◆ Source records
(* ===== verification/DataCodec.v ===== *)
(** * Data envelopes and the compact data codec

    Models [data.rs] of [mutsuki-link-core] with the envelope type of
    [mux.rs].  Unlike the control codec, the decoder reads each field at a
    fixed offset of the frame. *)

From S2P Require Export Control.
Local Open Scope N_scope.

(** ** Envelopes *)

Record EnvelopeFlags := mkEnvFlags { end_of_stream : bool; flag_cancelled : bool }.
#[export] Instance EnvelopeFlags_eq_dec : EqDecision EnvelopeFlags.
Proof. solve_decision. Defined.

Record Envelope := mkEnv {
  env_session_id : SessionId;
  env_channel_id : ChannelId;
  env_generation : ChannelGeneration;
  env_sequence : N;
  env_nesting_depth : N;
  env_data_flags : EnvelopeFlags;
  env_payload : list byte;
}.
#[export] Instance Envelope_eq_dec : EqDecision Envelope.
Proof. solve_decision. Defined.

(** The integers of an envelope fit their fields. *)
Definition data_envelope_wf (e : Envelope) : Prop :=
  env_channel_id e <= u32_max /\ env_generation e <= u32_max
  /\ env_sequence e <= u64_max /\ env_nesting_depth e <= u16_max.

(** ** Modes, limits and errors *)

Definition COMPACT_DATA_WIRE_VERSION : N := 1.
Definition COMPACT_DATA_HEADER_BYTES : N := 47.
Definition DATA_MAGIC : list byte := str "MLDT".
Definition DATA_FRAME_KIND : N := 1.

Inductive DataIdentityMode := LegacyFullChannelKey | CompactV1.
#[export] Instance DataIdentityMode_eq_dec : EqDecision DataIdentityMode.
Proof. solve_decision. Defined.

(** [DataIdentityMode::negotiate]. *)
Definition data_mode_negotiate (control_mode : ControlIdentityMode)
    (capabilities : LinkCapabilities) : DataIdentityMode :=
  if bool_decide (control_mode = TypedV1) && caps_contains capabilities CAP_COMPACT_CHANNEL_ID
  then CompactV1 else LegacyFullChannelKey.

Record DataCodecLimits := mkDataLimits { max_payload_bytes : N; limit_nesting_depth : N }.

Definition default_data_limits : DataCodecLimits := mkDataLimits (1024 * 1024) 32.

Module DataCodecErrorKind.
Inductive t :=
| ModeMismatch | UnsupportedVersion | UnknownFrameKind | InvalidHeader | InvalidFlags
| InvalidChannel | LimitExceeded | Truncated | TrailingBytes.
#[global] Instance t_eq_dec : EqDecision t.
Proof. solve_decision. Defined.
End DataCodecErrorKind.

Record DataCodecError := mkDataError {
  data_error_kind : DataCodecErrorKind.t;
  data_public_message : string;
}.

(** [error]. *)
Definition data_error (kind : DataCodecErrorKind.t) : DataCodecError :=
  mkDataError kind
    match kind with
    | DataCodecErrorKind.ModeMismatch => "data identity mode does not match negotiated session"
    | DataCodecErrorKind.UnsupportedVersion => "unsupported compact data wire version"
    | DataCodecErrorKind.UnknownFrameKind => "unknown Link frame kind"
    | DataCodecErrorKind.InvalidHeader => "invalid compact data header"
    | DataCodecErrorKind.InvalidFlags => "invalid compact data flags"
    | DataCodecErrorKind.InvalidChannel => "compact data channel identity is invalid"
    | DataCodecErrorKind.LimitExceeded => "compact data frame exceeds a resource limit"
    | DataCodecErrorKind.Truncated => "truncated compact data frame"
    | DataCodecErrorKind.TrailingBytes => "compact data frame contains trailing bytes"
    end.

Record DataModeGuard := mkDataGuard { data_guard_mode : DataIdentityMode }.

Definition validate_compact (g : DataModeGuard) : result DataCodecError () :=
  if bool_decide (data_guard_mode g = CompactV1) then Ok ()
  else Err (data_error DataCodecErrorKind.ModeMismatch).
Definition validate_data_legacy (g : DataModeGuard) : result DataCodecError () :=
  if bool_decide (data_guard_mode g = LegacyFullChannelKey) then Ok ()
  else Err (data_error DataCodecErrorKind.ModeMismatch).

(** ** Encoding *)

Definition validate_limits (e : Envelope) (limits : DataCodecLimits) : result DataCodecError () :=
  reject (env_channel_id e =? CONTROL_CHANNEL_ID) || (env_generation e =? 0)
    with data_error DataCodecErrorKind.InvalidChannel;
  reject (max_payload_bytes limits <? len (env_payload e))
         || (limit_nesting_depth limits <? env_nesting_depth e)
    with data_error DataCodecErrorKind.LimitExceeded;
  Ok ().

Definition flags_to_bits (flags : EnvelopeFlags) : N :=
  N.lor (N.b2n (end_of_stream flags)) (N.shiftl (N.b2n (flag_cancelled flags)) 1).

Definition data_flags_from_bits (b : N) : result DataCodecError EnvelopeFlags :=
  reject negb (N.land b (N.lxor 3 u16_max) =? 0) with data_error DataCodecErrorKind.InvalidFlags;
  Ok (mkEnvFlags (negb (N.land b 1 =? 0)) (negb (N.land b 2 =? 0))).

(** The fixed header of a frame whose payload has [n] bytes. *)
Definition data_header (e : Envelope) (n : N) : list byte :=
  DATA_MAGIC ++ be_bytes 2 COMPACT_DATA_WIRE_VERSION ++ [byte_of_n DATA_FRAME_KIND]
  ++ vec_to_list (as_bytes (env_session_id e)) ++ be_bytes 4 (env_channel_id e)
  ++ be_bytes 4 (env_generation e) ++ be_bytes 8 (env_sequence e)
  ++ be_bytes 2 (env_nesting_depth e) ++ be_bytes 2 (flags_to_bits (env_data_flags e))
  ++ be_bytes 4 n.

(** [encode_data_envelope_into]: the caller's buffer is cleared only once
    every check has passed. *)
Definition encode_data_envelope_into (guard : DataModeGuard) (e : Envelope)
    (limits : DataCodecLimits) (output : list byte)
    : list byte * result DataCodecError () :=
  match (_ ← validate_compact guard;
         _ ← validate_limits e limits;
         reject u32_max <? len (env_payload e)
           with data_error DataCodecErrorKind.LimitExceeded;
         Ok (len (env_payload e))) with
  | Ok n => (data_header e n ++ env_payload e, Ok ())
  | Err err => (output, Err err)
  end.

(** [encode_data_envelope]. *)
Definition encode_data_envelope (guard : DataModeGuard) (e : Envelope)
    (limits : DataCodecLimits) : result DataCodecError (list byte) :=
  let '(output, r) := encode_data_envelope_into guard e limits [] in
  _ ← r; Ok output.

(** ** Decoding *)

(** [array_at]. *)
Definition array_at (n : nat) (wire : list byte) (offset : N)
    : result DataCodecError (vec byte n) :=
  s ← ok_or (data_error DataCodecErrorKind.Truncated)
        (slice_get offset (sat_add usize_max offset (N.of_nat n)) wire);
  ok_or (data_error DataCodecErrorKind.Truncated) (to_array n s).

Definition uint_at (n : nat) (wire : list byte) (offset : N) : result DataCodecError N :=
  a ← array_at n wire offset; Ok (from_be_bytes (vec_to_list a)).

(** [wire[i]]; the index is in range once the header length is checked. *)
Definition byte_at (wire : list byte) (i : nat) : byte := default Byte.x00 (wire !! i).

Definition decode_data_envelope (guard : DataModeGuard) (wire : list byte)
    (limits : DataCodecLimits) : result DataCodecError Envelope :=
  _ ← validate_compact guard;
  reject len wire <? COMPACT_DATA_HEADER_BYTES with data_error DataCodecErrorKind.Truncated;
  reject negb (bool_decide (take 4 wire = DATA_MAGIC))
    with data_error DataCodecErrorKind.InvalidHeader;
  let version := from_be_bytes [byte_at wire 4; byte_at wire 5] in
  reject negb (version =? COMPACT_DATA_WIRE_VERSION)
    with data_error DataCodecErrorKind.UnsupportedVersion;
  reject negb (n_of_byte (byte_at wire 6) =? DATA_FRAME_KIND)
    with data_error DataCodecErrorKind.UnknownFrameKind;
  session_id ← array_at 16 wire 7;
  channel_id ← uint_at 4 wire 23;
  generation ← uint_at 4 wire 27;
  reject (channel_id =? CONTROL_CHANNEL_ID) || (generation =? 0)
    with data_error DataCodecErrorKind.InvalidChannel;
  sequence ← uint_at 8 wire 31;
  nesting_depth ← uint_at 2 wire 39;
  reject limit_nesting_depth limits <? nesting_depth
    with data_error DataCodecErrorKind.LimitExceeded;
  bits ← uint_at 2 wire 41;
  flags ← data_flags_from_bits bits;
  payload_len ← uint_at 4 wire 43;
  reject max_payload_bytes limits <? payload_len
    with data_error DataCodecErrorKind.LimitExceeded;
  expected ← ok_or (data_error DataCodecErrorKind.LimitExceeded)
               (checked_add usize_max COMPACT_DATA_HEADER_BYTES payload_len);
  reject len wire <? expected with data_error DataCodecErrorKind.Truncated;
  reject negb (len wire =? expected) with data_error DataCodecErrorKind.TrailingBytes;
  Ok (mkEnv (from_bytes (k := SessionKind) session_id) channel_id generation sequence
        nesting_depth flags (drop (N.to_nat COMPACT_DATA_HEADER_BYTES) wire)).
Record mux_wf (m : Multiplexer) : Prop := {
  wf_limits : max_channels (limits m) <= usize_max;
  wf_chan id s : channels m !! id = Some s -> chan_wf m id s;
  wf_pending : total_pending m = len (control m) + N.of_nat (queued (channels m));
  wf_control : len (control m) <= control_queue_capacity (limits m);
  wf_data : N.of_nat (queued (channels m)) <= max_total_pending_frames (limits m);
  wf_ready_nodup : NoDup (ready m);
  wf_ready id :
    id ∈ ready m <-> exists s, channels m !! id = Some s /\ queue s <> [];
  wf_retired_channels id : id ∈ retired_channels m -> channels m !! id = None;
  wf_slots : card (channels m) + card (retired_channels m) <= max_channels (limits m);
  wf_keys k id :
    id ∈ channels_for m k <-> exists s, channels m !! id = Some s /\ cfg_key (config s) = k;
  wf_keys_nodup k : NoDup (channels_for m k);
  wf_time id s : id ∈ ready m -> channels m !! id = Some s -> virtual_time m <= virtual_finish s;
  wf_clock : virtual_time m <= u128_max;
}.

(** The operations of a multiplexer. *)
Inductive mux_op :=
| OpenOp (config : ChannelConfig)
| ControlOp (payload : list byte)
| EnqueueOp (envelope : Envelope)
| EnqueueDiscardableOp (envelope : Envelope)
| NextOp
| CancelOp (id : ChannelId)
| CloseOp (id : ChannelId)
| DiscardAllOp.

Definition mux_step (m : Multiplexer) (op : mux_op) : Multiplexer :=
  match op with
  | OpenOp config => (mux_open_channel m config).1
  | ControlOp payload => (enqueue_control m payload).1
  | EnqueueOp e => (enqueue m e).1
  | EnqueueDiscardableOp e => (enqueue_discardable m e).1
  | NextOp => (next_outbound m).1
  | CancelOp id => (cancel_channel m id).1
  | CloseOp id => (mux_close_channel m id).1
  | DiscardAllOp => (discard_all m).1
  end.
Definition mux_run (m : Multiplexer) (ops : list mux_op) : Multiplexer := foldl mux_step m ops.

Lemma mux_new_wf session_id l m :
  mux_new session_id l = Ok m -> max_channels l <= usize_max -> mux_wf m.
Proof.
  unfold mux_new. intros Hn Hl. inv_ok. guards.
  split; cbn [mux_session_id limits channels keys retired_channels control ready
              virtual_time total_pending]; unfold queued, channels_for; cbn [keys].
  - done.
  - intros id s. by rewrite lookup_empty.
  - by rewrite map_total_empty.
  - cbn. lia.
  - rewrite map_total_empty. lia.
  - constructor.
  - intros id. split; [set_solver|]. intros (s & Hs & _). by rewrite lookup_empty in Hs.
  - done.
  - rewrite map_size_empty, size_empty. lia.
  - intros k id. rewrite lookup_empty. cbn. split; [set_solver|].
    intros (s & Hs & _). by rewrite lookup_empty in Hs.
  - intros k. rewrite lookup_empty. constructor.
  - set_solver.
  - lia.
Qed.

(** Replacing the state of an open channel, with the ready list, the clock
    and the count of pending frames that go with it. *)
Lemma mux_wf_update m id s s' ready' time' pending' :
  mux_wf m -> channels m !! id = Some s -> chan_wf m id s' -> config s' = config s ->
  NoDup ready' ->
  (forall j, j ∈ ready' <-> (j = id /\ queue s' <> []) \/ (j <> id /\ j ∈ ready m)) ->
  pending' + len (queue s) = total_pending m + len (queue s') ->
  N.of_nat (queued (channels m)) + len (queue s')
    <= max_total_pending_frames (limits m) + len (queue s) ->
  (forall j sj, j <> id -> j ∈ ready m -> channels m !! j = Some sj ->
     time' <= virtual_finish sj) ->
  (queue s' <> [] -> time' <= virtual_finish s') -> time' <= u128_max ->
  mux_wf (mkMux (mux_session_id m) (limits m) (<[id := s']> (channels m)) (keys m)
            (retired_channels m) (control m) ready' time' pending' (allowed_protocols m)).
Proof.
  intros [Wl Wc Wp Wk Wd Wrn Wr Wret Ws Wkeys Wkn Wt Wck] Hs Hc Hcfg Hnd Hr Hp Hd Ht1 Ht2 Hck.
  assert (queued (<[id := s']> (channels m)) + length (queue s)
          = length (queue s') + queued (channels m))%nat as Hq by by apply (map_total_insert_Some (fun s => length (queue s))).
  split; cbn [mux_session_id limits channels keys retired_channels control ready
              virtual_time total_pending]; unfold channels_for in *; cbn [keys].
  - done.
  - intros j sj. rewrite lookup_insert_Some. intros [[<- <-]|[_ Hj]].
    + by destruct Hc.
    + by destruct (Wc _ _ Hj).
  - lia.
  - done.
  - lia.
  - done.
  - intros j. rewrite Hr, Wr. setoid_rewrite lookup_insert_Some. split.
    + intros [[-> ?]|(Hj & sj & ? & ?)]; eauto 10.
    + intros (sj & [[-> ->]|[? ?]] & ?); eauto 10.
  - intros j Hj. rewrite lookup_insert_ne; [auto|]. intros <-. apply Wret in Hj. congruence.
  - by rewrite map_size_insert_Some by eauto.
  - intros k j. rewrite Wkeys. setoid_rewrite lookup_insert_Some.
    split.
    + intros (sj & Hj & <-). destruct (decide (id = j)) as [<-|].
      * exists s'. split; [by left|]. congruence.
      * exists sj. auto.
    + intros (sj & [[<- <-]|[_ Hj]] & <-); [|eauto]. exists s. split; [done|]. congruence.
  - done.
  - intros j sj Hj. rewrite lookup_insert_Some. intros [[<- <-]|[Hne Hsj]].
    + apply Ht2. apply Hr in Hj. naive_solver.
    + apply Hr in Hj as [[-> _]|[_ Hj]]; [done|]. eauto.
  - done.
Qed.

(** ** Admission preserves the invariant *)

Lemma ready_empty m id s :
  mux_wf m -> channels m !! id = Some s -> id ∈ ready m <-> queue s <> [].
Proof. intros Hw Hs. rewrite (wf_ready m Hw). naive_solver. Qed.

Lemma push_frame_wf m id s0 s e :
  mux_wf m -> channels m !! id = Some s0 ->
  config s = config s0 -> queue s = queue s0 -> virtual_finish s = virtual_finish s0 ->
  cancelled s = false -> (forall b, max_stream_bytes (config s) = Some b -> stream_bytes s <= b) ->
  frame_ok m s e -> len (queue s) < capacity (config s) ->
  total_pending m < max_total_pending_frames (limits m) ->
  mux_wf (push_frame m id s e).
Proof.
  intros Hw Hs Hc Hq Hv Hcan Hst He Hcap Htot.
  pose proof (wf_chan m Hw _ _ Hs) as [C1 C2 C3 C4 C5 C6 C7].
  pose proof (wf_clock m Hw) as Hck.
  pose proof (wf_pending m Hw) as Hp. pose proof (ready_empty m id s0 Hw Hs) as Hr.
  assert (Forall (frame_ok m s) (queue s ++ [e])) as Hf.
  { rewrite Hq. apply Forall_app. split; [|by constructor].
    eapply Forall_impl; [exact C4|]. intros e'. unfold frame_ok. by rewrite Hc. }
  rewrite Hc in Hst, Hcap. unfold push_frame. case_bool_decide as Hemp.
  - assert (id ∉ ready m) as Hnr by (rewrite Hr; rewrite <- Hq; naive_solver).
    apply (mux_wf_update m id s0); try done.
    + split; cbn; rewrite ?Hc; try done; rewrite ?Hcan; try done; try lia; nlia.
    + apply NoDup_app. split; [apply Hw|]. split; [set_solver|]. apply NoDup_singleton.
    + intros j. cbn. rewrite elem_of_app, list_elem_of_singleton.
      assert (queue s ++ [e] <> []) by (by intros []%app_eq_nil).
      destruct (decide (j = id)) as [->|]; naive_solver.
    + cbn. rewrite length_app, Hq. cbn. lia.
    + cbn. rewrite length_app, Hq. cbn. lia.
    + intros j sj ? Hj Hsj. cbn. by eapply (wf_time m Hw).
    + cbn. lia.
  - assert (id ∈ ready m) as Hin by (rewrite Hr; congruence).
    apply (mux_wf_update m id s0); try done.
    + split; cbn; rewrite ?Hc; try done; rewrite ?Hcan; try done; try lia; nlia.
    + apply Hw.
    + intros j. cbn.
      assert (queue s ++ [e] <> []) by (by intros []%app_eq_nil).
      destruct (decide (j = id)) as [->|]; naive_solver.
    + cbn. rewrite length_app, Hq. cbn. lia.
    + cbn. rewrite length_app, Hq. cbn. lia.
    + intros j sj ? Hj Hsj. cbn. by eapply (wf_time m Hw).
    + intros _. cbn. rewrite Hv. cbn. by eapply (wf_time m Hw).
Qed.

◆ To do
Copy whichever lines above contain the string "pose".

◆ Expected output
  pose proof (wf_chan m Hw _ _ Hs) as [C1 C2 C3 C4 C5 C6 C7].
  pose proof (wf_clock m Hw) as Hck.
  pose proof (wf_pending m Hw) as Hp. pose proof (ready_empty m id s0 Hw Hs) as Hr.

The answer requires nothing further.